Work to complete: The answer must consist of every line from the entries below that contains the word "SendClosed".

### Material for this exercise ###

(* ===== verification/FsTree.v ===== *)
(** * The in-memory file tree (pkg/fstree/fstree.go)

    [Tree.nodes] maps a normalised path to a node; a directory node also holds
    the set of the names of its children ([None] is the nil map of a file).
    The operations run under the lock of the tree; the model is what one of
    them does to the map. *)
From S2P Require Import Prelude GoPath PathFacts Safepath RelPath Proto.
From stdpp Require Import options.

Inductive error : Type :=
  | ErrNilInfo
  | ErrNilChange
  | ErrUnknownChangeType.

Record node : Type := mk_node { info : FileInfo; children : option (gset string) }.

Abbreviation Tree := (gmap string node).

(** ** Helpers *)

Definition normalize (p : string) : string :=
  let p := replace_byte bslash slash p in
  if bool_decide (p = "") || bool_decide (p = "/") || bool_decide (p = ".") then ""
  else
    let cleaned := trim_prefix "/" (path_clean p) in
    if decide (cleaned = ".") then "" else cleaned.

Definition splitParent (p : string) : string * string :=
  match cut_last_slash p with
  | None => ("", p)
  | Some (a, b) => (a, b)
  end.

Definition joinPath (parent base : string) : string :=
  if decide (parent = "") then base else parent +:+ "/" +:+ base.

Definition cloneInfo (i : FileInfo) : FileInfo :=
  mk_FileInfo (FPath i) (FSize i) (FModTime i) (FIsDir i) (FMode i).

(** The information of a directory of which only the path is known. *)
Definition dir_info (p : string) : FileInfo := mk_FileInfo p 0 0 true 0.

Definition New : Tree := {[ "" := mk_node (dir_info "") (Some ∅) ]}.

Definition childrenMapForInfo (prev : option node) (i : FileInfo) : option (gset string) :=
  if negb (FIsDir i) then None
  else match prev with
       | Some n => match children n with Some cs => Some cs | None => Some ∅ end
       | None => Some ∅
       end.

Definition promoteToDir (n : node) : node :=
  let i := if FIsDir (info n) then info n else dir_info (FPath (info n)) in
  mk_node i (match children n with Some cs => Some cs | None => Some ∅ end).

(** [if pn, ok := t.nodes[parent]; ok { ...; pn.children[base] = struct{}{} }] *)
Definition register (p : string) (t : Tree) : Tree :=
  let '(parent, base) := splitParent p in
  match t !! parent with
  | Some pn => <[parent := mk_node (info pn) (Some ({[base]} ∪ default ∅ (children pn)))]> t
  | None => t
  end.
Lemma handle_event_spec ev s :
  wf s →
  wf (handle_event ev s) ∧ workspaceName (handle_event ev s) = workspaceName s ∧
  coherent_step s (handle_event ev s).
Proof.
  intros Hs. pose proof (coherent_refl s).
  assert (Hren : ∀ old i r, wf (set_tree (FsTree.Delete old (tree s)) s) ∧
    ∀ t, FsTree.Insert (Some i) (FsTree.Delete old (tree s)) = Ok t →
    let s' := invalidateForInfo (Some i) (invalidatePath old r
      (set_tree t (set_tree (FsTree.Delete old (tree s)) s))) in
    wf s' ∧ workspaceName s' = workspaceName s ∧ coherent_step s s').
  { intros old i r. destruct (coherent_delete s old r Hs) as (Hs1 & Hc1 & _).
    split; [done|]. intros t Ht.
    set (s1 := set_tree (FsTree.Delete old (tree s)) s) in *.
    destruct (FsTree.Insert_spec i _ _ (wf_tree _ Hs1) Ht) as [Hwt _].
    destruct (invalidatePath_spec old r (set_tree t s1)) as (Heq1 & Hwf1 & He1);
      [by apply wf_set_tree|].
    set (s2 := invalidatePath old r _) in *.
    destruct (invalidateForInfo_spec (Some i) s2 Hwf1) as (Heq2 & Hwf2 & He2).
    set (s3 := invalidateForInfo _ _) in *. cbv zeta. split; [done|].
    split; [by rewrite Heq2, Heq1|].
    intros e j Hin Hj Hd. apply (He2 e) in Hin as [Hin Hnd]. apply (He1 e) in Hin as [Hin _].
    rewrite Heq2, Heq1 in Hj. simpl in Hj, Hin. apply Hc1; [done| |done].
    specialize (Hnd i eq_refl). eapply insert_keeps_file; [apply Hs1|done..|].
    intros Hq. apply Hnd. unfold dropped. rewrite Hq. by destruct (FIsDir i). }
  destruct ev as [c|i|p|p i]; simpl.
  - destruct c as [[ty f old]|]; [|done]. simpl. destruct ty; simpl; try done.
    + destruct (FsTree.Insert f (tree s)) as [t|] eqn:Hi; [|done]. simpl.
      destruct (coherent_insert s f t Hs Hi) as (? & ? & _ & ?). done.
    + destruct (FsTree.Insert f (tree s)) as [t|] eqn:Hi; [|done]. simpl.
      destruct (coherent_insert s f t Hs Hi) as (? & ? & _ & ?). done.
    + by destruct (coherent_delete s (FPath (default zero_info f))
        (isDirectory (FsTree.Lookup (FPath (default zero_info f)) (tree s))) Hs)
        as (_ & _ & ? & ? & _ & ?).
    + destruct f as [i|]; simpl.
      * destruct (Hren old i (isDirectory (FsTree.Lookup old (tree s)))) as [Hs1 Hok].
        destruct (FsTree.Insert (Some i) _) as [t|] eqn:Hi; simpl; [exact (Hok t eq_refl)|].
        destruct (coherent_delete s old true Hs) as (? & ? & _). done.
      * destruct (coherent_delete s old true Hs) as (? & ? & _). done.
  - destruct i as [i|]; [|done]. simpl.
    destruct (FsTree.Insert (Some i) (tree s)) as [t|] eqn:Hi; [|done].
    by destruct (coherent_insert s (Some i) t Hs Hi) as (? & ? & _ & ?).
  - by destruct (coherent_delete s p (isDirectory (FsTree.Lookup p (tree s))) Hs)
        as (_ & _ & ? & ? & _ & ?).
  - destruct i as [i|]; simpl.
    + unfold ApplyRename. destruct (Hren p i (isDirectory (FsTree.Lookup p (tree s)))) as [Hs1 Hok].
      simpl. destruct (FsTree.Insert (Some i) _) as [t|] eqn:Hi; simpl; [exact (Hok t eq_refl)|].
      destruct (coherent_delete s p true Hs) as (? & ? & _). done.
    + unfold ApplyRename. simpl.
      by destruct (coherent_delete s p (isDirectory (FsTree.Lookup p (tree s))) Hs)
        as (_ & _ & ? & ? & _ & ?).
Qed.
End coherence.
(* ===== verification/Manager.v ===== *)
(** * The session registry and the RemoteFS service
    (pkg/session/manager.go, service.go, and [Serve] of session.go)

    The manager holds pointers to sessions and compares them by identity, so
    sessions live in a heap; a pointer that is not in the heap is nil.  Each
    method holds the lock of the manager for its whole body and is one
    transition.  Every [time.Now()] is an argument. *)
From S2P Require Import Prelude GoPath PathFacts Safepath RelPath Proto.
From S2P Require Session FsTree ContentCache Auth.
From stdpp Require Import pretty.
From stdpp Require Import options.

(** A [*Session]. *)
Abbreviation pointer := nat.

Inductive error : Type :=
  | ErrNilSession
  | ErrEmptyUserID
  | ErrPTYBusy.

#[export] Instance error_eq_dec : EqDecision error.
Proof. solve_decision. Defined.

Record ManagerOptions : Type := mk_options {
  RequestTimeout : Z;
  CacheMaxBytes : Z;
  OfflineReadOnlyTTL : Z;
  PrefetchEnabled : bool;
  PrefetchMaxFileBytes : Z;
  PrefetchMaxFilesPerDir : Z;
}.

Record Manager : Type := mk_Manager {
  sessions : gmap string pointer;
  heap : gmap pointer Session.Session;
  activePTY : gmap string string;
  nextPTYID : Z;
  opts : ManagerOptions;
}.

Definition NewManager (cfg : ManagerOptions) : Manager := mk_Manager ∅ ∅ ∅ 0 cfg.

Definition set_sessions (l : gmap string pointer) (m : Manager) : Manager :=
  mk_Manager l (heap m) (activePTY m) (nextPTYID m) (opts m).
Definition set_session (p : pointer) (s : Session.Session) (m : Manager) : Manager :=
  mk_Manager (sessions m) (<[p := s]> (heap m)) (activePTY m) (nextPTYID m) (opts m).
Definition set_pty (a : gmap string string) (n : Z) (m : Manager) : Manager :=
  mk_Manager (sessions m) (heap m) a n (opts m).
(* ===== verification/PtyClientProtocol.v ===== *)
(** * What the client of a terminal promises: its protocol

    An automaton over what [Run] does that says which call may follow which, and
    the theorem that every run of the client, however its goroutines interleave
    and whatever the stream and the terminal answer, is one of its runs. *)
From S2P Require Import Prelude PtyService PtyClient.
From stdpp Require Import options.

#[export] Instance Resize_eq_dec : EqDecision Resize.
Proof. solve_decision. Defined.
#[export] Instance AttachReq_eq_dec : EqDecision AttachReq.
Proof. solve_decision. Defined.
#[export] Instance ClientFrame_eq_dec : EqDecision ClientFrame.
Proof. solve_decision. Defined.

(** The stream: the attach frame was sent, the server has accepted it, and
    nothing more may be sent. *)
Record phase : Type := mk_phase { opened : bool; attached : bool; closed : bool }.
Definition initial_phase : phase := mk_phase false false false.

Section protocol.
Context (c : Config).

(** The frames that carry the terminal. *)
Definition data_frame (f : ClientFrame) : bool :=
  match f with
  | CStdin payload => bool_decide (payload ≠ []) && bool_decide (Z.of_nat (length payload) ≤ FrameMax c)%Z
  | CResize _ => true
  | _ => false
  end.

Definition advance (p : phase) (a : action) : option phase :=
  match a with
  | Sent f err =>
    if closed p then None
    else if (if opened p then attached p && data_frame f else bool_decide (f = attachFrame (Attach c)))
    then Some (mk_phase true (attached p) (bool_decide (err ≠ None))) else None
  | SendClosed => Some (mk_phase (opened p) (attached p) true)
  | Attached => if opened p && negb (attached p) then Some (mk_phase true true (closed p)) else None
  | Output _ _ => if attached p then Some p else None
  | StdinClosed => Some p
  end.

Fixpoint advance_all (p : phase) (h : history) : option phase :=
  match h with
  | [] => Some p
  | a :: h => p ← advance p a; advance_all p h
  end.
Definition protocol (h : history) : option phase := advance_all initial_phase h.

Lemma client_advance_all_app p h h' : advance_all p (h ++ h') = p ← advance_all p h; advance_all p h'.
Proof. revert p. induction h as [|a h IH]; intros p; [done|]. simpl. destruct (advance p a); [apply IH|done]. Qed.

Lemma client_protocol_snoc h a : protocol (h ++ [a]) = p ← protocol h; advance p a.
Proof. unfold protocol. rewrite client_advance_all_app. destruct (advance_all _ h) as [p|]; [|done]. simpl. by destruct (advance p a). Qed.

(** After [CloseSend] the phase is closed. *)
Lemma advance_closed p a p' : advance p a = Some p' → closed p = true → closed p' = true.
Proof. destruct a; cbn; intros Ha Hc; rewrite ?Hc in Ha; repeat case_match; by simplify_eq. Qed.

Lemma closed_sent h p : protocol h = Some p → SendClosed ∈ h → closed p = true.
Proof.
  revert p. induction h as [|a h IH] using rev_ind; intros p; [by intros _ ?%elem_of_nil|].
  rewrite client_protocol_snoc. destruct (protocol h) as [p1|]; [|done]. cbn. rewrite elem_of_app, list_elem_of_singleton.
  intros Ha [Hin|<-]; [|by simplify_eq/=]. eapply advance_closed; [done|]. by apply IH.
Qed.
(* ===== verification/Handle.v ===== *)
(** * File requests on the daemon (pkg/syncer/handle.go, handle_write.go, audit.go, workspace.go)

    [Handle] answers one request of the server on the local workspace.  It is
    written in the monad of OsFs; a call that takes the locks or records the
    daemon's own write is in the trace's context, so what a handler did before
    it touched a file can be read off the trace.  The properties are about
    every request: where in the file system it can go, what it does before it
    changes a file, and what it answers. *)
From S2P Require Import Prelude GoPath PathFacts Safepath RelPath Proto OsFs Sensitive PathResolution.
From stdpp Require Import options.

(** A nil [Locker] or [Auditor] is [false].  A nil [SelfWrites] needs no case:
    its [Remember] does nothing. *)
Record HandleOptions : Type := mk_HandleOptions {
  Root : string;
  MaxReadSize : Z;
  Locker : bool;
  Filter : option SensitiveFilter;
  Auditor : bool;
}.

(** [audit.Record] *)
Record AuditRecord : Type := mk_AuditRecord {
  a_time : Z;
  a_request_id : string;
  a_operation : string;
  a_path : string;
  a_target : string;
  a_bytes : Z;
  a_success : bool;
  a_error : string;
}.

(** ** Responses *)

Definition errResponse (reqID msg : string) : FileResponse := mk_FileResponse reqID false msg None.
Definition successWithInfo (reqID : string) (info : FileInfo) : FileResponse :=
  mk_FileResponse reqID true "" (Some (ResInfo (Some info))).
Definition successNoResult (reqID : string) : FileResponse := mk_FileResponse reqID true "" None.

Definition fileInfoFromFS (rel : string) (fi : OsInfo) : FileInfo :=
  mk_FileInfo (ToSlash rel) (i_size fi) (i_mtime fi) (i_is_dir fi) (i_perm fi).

###

Your solution:
  | SendClosed => Some (mk_phase (opened p) (attached p) true)
Lemma closed_sent h p : protocol h = Some p → SendClosed ∈ h → closed p = true.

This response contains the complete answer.